Zentrale Aufgabe der Wirtschaftsprüfung ist es, die Finanzberichterstattung von Unternehmen nach den jeweils geltenden Rechungslegungsstandards zu prüfen. Geprüft werden dabei Buchhaltung und Bilanzierung. Doch nach welchen konkreten Standards erfolgt die Prüfung durch den Wirtschaftsprüfer dabei? Thomas May, Steuerberater und Wirtschaftsprüfer gibt im heutigen Fachartikel ausführliche Antworten!

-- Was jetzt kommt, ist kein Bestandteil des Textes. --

Lemma byte_of_nibbles x y : 0 <= x < 16 -> 0 <= y < 16 ->
  Z.land (x + 16 * y) 0xf = x /\ Z.land (Z.shiftr (x + 16 * y) 4) 0xf = y /\ 0 <= x + 16 * y < 256.
Proof.
  intros Hx Hy. change 0xf with (Z.ones 4). rewrite !Z.land_ones, Z.shiftr_div_pow2 by lia.
  change (2 ^ 4) with 16. replace (x + 16 * y) with (x + y * 16) by lia.
  rewrite Z.mod_add, Z.div_add, Z.div_small by lia. split_and!; [apply Z.mod_small; lia.. | lia | lia].
Qed.

Lemma transform_byte_undone swap a b a' b' v :
  is_permutation a = true -> is_permutation b = true -> 0 <= a < 256 -> 0 <= b < 256 -> undoes swap a b a' b' ->
  0 <= v < 256 ->
  0 <= transform_byte (transformation a b) swap v < 256
  /\ transform_byte (transformation a' b') swap (transform_byte (transformation a b) swap v) = v.
Proof.
  intros Pa Pb Ha Hb Hu Hv.
  set (x := Z.land v 0xf). set (y := Z.land (Z.shiftr v 4) 0xf).
  assert (Hx : 0 <= x < 16) by (apply (land_range_r 4); lia).
  assert (Hy : 0 <= y < 16) by (apply (land_range_r 4); lia).
  assert (Ev : v = x + 16 * y).
  { unfold x, y. change 0xf with (Z.ones 4). rewrite !Z.land_ones, Z.shiftr_div_pow2 by lia. change (2 ^ 4) with 16.
    rewrite (Z.mod_small (v / 16)) by (split; [apply Z.div_pos; lia | apply Z.div_lt_upper_bound; lia]).
    pose proof (Z.div_mod v 16). lia. }
  destruct (nibble_transform a x Ha Hx) as (Rx & Ra & Ix), (nibble_transform b y Hb Hy) as (Ry & Rb & Iy).
  destruct (Ix Pa) as (Ix1 & _), (Iy Pb) as (Iy1 & _). clear Ix Iy.
  destruct (transformation_fields a b Ha Hb) as [F1 F2]. unfold undoes in Hu.
  rewrite (transform_byte_nibbles (transformation a b)), F1, F2. fold x y.
  destruct (swap =? 0) eqn:Es; destruct Hu as [-> ->]; rewrite transform_byte_nibbles, Es.
  - destruct (byte_of_nibbles _ _ Rx Ry) as (G1 & G2 & G3). rewrite G1, G2.
    destruct (transformation_fields (get_reciprocal a) (get_reciprocal b) Ra Rb) as [-> ->]. by rewrite Ix1, Iy1, <- Ev.
  - destruct (byte_of_nibbles _ _ Ry Rx) as (G1 & G2 & G3). rewrite G1, G2.
    destruct (transformation_fields (get_reciprocal b) (get_reciprocal a) Rb Ra) as [-> ->]. by rewrite Ix1, Iy1, <- Ev.
Qed.

Definition byte_k (v k : Z) : Z := Z.land (Z.shiftr v (8 * k)) 0xff.

Lemma byte_k_range v k : 0 <= byte_k v k < 256.
Proof. apply (land_range_r 8); lia. Qed.

Lemma byte_k_div v k : 0 <= k -> byte_k v k = v / 2 ^ (8 * k) mod 256.
Proof. intros. unfold byte_k. change 0xff with (Z.ones 8). by rewrite Z.land_ones, Z.shiftr_div_pow2 by lia. Qed.

Lemma lor_high a b n : 0 <= n -> 0 <= b < 2 ^ n -> Z.lor b (Z.shiftl a n) = b + a * 2 ^ n.
Proof. intros. rewrite Z.lor_comm, lor_shiftl_add by lia. lia. Qed.
(* ===== verification/UfiCache.v ===== *)
(** What the universal interface believes of the chips (Ufi.v): the structure an
    interface was last given, which it is not given again, and what the frames it
    executes mean under it.  The packets given to the driver are looked at: the
    last structure among them is the one the rank has noted, whatever the commands
    so far and however they ended; so each frame of a command is executed under
    its structure, and by the interfaces of its mask only when the command sends
    one frame.  Commands that send a frame to each interface, or select all DPUs,
    give the driver the words other interfaces had from the command before. *)
From stdpp Require Import list.
From S2P Require Import Prelude Errors Mask Status CiCommands Ci BitConfig Ufi.

(** * The interfaces of a mask *)

Definition cis_of (mask : Z) (i n : nat) : list nat := List.filter (CI_MASK_ON mask) (seq i n).

Lemma next_ci_cis fuel mask current nr k : k = (S current mod 256)%nat -> (k <= nr)%nat -> (nr - k <= fuel)%nat -> (nr < 256)%nat ->
  let j := next_ci fuel mask current nr in
  cis_of mask k (nr - k) = (if (j <? nr)%nat then j :: cis_of mask (S j) (nr - S j) else []) /\ (k <= j <= nr)%nat.
Proof.
  revert current k. induction fuel as [| fuel IH]; intros current k -> Hk Hf Hnr; cbn [next_ci].
  { replace (S current mod 256)%nat with nr by lia. rewrite Nat.sub_diag, Nat.ltb_irrefl. split; [done | lia]. }
  destruct (Nat.ltb_spec (S current mod 256) nr) as [Hlt | Hge]; cbn [andb].
  - assert (E : (nr - S current mod 256 = S (nr - S (S current mod 256)))%nat) by lia. rewrite E. unfold cis_of.
    cbn [seq List.filter]. destruct (CI_MASK_ON mask (S current mod 256)) eqn:Eon; cbn [negb].
    + destruct (Nat.ltb_spec (S current mod 256) nr); [| lia]. split; [done | lia].
    + destruct (IH (S current mod 256)%nat (S (S current mod 256)))%nat as [IH1 IH2]; [| lia.. | split; [exact IH1 | lia]].
      symmetry. apply Nat.mod_small. lia.
  - destruct (Nat.ltb_spec (S current mod 256) nr); [lia |]. replace (nr - S current mod 256)%nat with 0%nat by lia.
    split; [done | lia].
Qed.

Lemma cis_from_spec fuel mask current nr k : k = (S current mod 256)%nat -> (k <= nr)%nat -> (nr - k <= fuel)%nat -> (nr < 256)%nat ->
  cis_from fuel mask (next_ci nr mask current nr) nr = cis_of mask k (nr - k).
Proof.
  revert current k. induction fuel as [| fuel IH]; intros current k Ek Hk Hf Hnr.
  { by replace (nr - k)%nat with 0%nat by lia. }
  destruct (next_ci_cis nr mask current nr k Ek Hk ltac:(lia) Hnr) as [E Hj]. rewrite E. cbn [cis_from].
  destruct (Nat.ltb_spec (next_ci nr mask current nr) nr) as [Hlt | Hge]; [| done]. f_equal.
  apply IH; [| lia..]. symmetry. apply Nat.mod_small. lia.
Qed.

Lemma for_each_ci_spec nr mask : (nr < 256)%nat -> for_each_ci nr mask = List.filter (CI_MASK_ON mask) (seq 0 nr).
Proof. intros Hnr. unfold for_each_ci. rewrite (cis_from_spec _ _ _ _ 0) by (done || lia). unfold cis_of. by rewrite Nat.sub_0_r. Qed.

(** * The packets *)

(** The structure an interface was last given; latest packet first. *)
Fixpoint structure_of (i : nat) (packets : list (list Z)) : option Z :=
  match packets with
  | [] => None
  | p :: packets => if is_structure (word_at p i) then Some (word_at p i) else structure_of i packets
  end.

(** The frames it executed, with the structure each was under. *)
Fixpoint executions (i : nat) (packets : list (list Z)) : list (option Z * Z) :=
  match packets with
  | [] => []
  | p :: packets =>
    let word := word_at p i in
    if (word =? CI_EMPTY) || is_structure word then executions i packets
    else (structure_of i packets, word) :: executions i packets
  end.

Section cache.
Context {W : Type} `{driver W}.
Variable desc : hw_description.
Hypothesis few_cis : (nr_cis desc <= DPU_MAX_NR_CIS)%nat.
Implicit Types s : ci W.

Lemma elem_of_each_ci mask i : In i (each_ci desc mask) <-> (i < nr_cis desc)%nat /\ CI_MASK_ON mask i = true.
Proof.
  unfold each_ci. rewrite for_each_ci_spec by (unfold DPU_MAX_NR_CIS in few_cis; lia). rewrite filter_In, in_seq. split; intros [? ?]; split; auto; lia.
Qed.
(** A driver that refuses the first packet. *)
Definition unlucky : driver (bool * (Z * list Z)) :=
  {| commit_commands w commands :=
       if (w.1 : bool) then ((false, w.2), false) else ((false, (@commit_commands _ obedient w.2 commands).1), true);
     update_commands w := ((w.1, (@update_commands _ obedient w.2).1.1), (@update_commands _ obedient w.2).1.2, true) |}.

(** A selection that fails has been noted.  Here the driver refuses the
    structure of the first selection of DPU 5; the second one succeeds without a
    packet, and no interface has executed a selection. *)
Theorem failed_selection_believed :
  let s := sample_ci (W := bool * (Z * list Z)) (true, (0, [])) in
  let r := @ufi_select_dpu _ unlucky sample_hw 3 5 s in
  let r' := @ufi_select_dpu _ unlucky sample_hw 3 5 r.1 in
  r.2 = Failed (error_code DPU_ERR_DRIVER) /\ r'.2 = Return 3 /\ sent r'.1 = sent r.1
  /\ selected (executions 0 (sent r'.1)) = None /\ selected (executions 1 (sent r'.1)) = None.
Proof. vm_compute. split_and!; reflexivity. Qed.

Was ist ein Rechnungslegungsstandard?

Rechnungslegungsstandards sind in erster Linie national oder international angewandte Prinzipien zur Rechnungslegung. D.h. sie schreiben vor, nach welchen konkreten Grundsätzen Unternehmen ihre Bilanzen aufzustellen hat. Derartige Standards können dabei entweder vom Gesetzgeber oder von einem Expertengremium festgelegt werden. Sofern ein Rechnungslegungsstandard von einem Expertengremium festgelegt wurde, ist es nicht unmittelbar geltendes Recht – entweder sie werden von den Wirtschaftsprüfern akzeptiert und in der Praxis umgesetzt oder durch den Gesetzgeber in geltendes Recht überführt.

Welche Rechnungslegungsstandards gibt es?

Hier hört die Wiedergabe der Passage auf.